→ **Your task**
Only the lines from the one with "Section Extrema." to the end of the records are wanted, each repeated exactly, both ends included.

→ **Data extracted from a collection**
#####
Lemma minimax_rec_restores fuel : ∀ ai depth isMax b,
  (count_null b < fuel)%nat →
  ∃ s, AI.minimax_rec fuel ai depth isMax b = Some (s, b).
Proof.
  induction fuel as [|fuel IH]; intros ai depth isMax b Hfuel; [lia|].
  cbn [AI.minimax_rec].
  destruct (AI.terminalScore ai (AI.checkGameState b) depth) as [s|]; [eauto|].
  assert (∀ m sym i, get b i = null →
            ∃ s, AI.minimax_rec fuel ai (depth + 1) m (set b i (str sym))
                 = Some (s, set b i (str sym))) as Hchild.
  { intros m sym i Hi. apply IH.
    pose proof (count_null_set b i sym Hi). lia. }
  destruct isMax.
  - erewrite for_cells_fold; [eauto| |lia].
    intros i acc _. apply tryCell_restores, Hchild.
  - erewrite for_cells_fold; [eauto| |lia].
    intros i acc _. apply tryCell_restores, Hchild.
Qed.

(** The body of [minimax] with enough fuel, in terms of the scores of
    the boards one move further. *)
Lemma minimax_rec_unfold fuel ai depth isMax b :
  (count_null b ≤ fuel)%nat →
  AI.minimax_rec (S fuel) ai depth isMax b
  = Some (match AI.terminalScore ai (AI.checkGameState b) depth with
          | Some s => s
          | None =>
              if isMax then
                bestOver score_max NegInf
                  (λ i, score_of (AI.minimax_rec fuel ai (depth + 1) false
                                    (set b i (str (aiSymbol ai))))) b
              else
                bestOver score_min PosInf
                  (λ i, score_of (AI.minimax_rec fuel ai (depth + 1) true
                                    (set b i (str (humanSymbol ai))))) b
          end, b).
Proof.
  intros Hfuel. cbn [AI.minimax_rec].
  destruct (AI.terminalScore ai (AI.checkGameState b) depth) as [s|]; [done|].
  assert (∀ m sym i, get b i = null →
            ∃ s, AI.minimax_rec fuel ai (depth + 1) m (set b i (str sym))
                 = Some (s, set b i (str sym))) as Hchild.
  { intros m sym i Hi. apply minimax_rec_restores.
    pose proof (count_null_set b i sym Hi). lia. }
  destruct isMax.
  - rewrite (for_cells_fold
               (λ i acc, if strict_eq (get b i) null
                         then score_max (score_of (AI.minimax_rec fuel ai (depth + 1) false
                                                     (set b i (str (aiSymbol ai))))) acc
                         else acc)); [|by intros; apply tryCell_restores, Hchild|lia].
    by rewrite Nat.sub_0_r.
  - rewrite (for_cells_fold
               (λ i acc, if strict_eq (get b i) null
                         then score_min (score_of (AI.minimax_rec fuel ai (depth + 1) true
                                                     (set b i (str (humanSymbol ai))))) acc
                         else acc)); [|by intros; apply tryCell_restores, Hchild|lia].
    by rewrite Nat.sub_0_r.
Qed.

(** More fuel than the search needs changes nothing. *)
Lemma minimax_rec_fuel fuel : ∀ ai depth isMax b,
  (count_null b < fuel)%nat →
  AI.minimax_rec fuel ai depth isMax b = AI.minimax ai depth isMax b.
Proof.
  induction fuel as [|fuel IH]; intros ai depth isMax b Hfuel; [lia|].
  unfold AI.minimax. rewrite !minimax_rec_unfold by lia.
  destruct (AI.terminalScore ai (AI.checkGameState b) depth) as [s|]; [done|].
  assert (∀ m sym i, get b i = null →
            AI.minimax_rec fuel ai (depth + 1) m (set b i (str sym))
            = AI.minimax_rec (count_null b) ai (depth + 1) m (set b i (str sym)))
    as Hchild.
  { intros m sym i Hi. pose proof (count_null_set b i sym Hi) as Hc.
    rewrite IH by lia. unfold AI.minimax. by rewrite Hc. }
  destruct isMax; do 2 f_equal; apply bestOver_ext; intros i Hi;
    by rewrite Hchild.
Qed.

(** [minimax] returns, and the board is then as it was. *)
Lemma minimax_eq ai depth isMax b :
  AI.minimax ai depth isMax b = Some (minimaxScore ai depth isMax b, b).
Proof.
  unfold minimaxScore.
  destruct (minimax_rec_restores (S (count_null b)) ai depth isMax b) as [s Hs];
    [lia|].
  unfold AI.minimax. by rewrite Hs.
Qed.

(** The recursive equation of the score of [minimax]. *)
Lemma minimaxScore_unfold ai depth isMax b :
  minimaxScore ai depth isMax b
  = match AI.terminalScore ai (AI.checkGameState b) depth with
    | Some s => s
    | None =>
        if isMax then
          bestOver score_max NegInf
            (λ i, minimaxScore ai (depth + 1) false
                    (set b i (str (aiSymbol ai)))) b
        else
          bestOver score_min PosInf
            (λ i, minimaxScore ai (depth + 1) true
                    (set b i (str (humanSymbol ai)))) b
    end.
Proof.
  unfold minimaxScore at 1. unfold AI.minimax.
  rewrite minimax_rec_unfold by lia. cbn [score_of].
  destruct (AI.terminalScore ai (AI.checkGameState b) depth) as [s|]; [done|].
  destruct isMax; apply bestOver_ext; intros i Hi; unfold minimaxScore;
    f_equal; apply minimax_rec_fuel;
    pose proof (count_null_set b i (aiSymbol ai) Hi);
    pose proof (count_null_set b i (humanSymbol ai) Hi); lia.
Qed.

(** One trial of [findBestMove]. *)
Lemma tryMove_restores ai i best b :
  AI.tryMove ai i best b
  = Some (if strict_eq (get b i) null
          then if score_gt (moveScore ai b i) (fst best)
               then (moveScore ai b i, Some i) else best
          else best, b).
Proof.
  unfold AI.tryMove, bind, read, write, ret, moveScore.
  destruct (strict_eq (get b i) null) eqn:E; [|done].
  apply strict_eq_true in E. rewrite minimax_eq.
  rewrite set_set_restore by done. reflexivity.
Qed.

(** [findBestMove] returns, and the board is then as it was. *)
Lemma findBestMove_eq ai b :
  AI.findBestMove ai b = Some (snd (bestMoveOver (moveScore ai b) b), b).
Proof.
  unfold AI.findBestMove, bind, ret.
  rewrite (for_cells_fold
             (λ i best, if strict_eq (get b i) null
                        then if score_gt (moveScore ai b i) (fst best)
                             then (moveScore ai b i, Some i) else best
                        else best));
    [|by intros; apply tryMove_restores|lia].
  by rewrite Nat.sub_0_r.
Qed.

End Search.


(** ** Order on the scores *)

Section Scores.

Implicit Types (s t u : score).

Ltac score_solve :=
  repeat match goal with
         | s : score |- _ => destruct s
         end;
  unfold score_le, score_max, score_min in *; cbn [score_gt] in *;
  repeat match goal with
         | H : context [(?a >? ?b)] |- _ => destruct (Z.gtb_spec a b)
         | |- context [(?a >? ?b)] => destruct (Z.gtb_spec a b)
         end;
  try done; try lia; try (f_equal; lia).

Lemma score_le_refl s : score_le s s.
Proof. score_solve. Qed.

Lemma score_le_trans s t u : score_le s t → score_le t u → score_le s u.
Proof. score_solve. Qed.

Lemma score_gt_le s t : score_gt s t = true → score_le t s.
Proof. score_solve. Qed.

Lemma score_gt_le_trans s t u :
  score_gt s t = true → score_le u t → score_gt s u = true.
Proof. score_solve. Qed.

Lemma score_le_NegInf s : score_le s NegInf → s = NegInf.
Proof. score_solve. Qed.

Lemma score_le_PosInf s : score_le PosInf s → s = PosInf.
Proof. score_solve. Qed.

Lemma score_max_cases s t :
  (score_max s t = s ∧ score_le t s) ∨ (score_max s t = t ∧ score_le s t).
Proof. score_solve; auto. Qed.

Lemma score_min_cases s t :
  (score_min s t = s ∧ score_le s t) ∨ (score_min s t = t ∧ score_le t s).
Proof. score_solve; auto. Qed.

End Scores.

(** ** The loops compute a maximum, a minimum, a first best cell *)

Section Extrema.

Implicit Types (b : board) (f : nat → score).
#####
→ **Response to this exercise**
Section Extrema.

Implicit Types (b : board) (f : nat → score).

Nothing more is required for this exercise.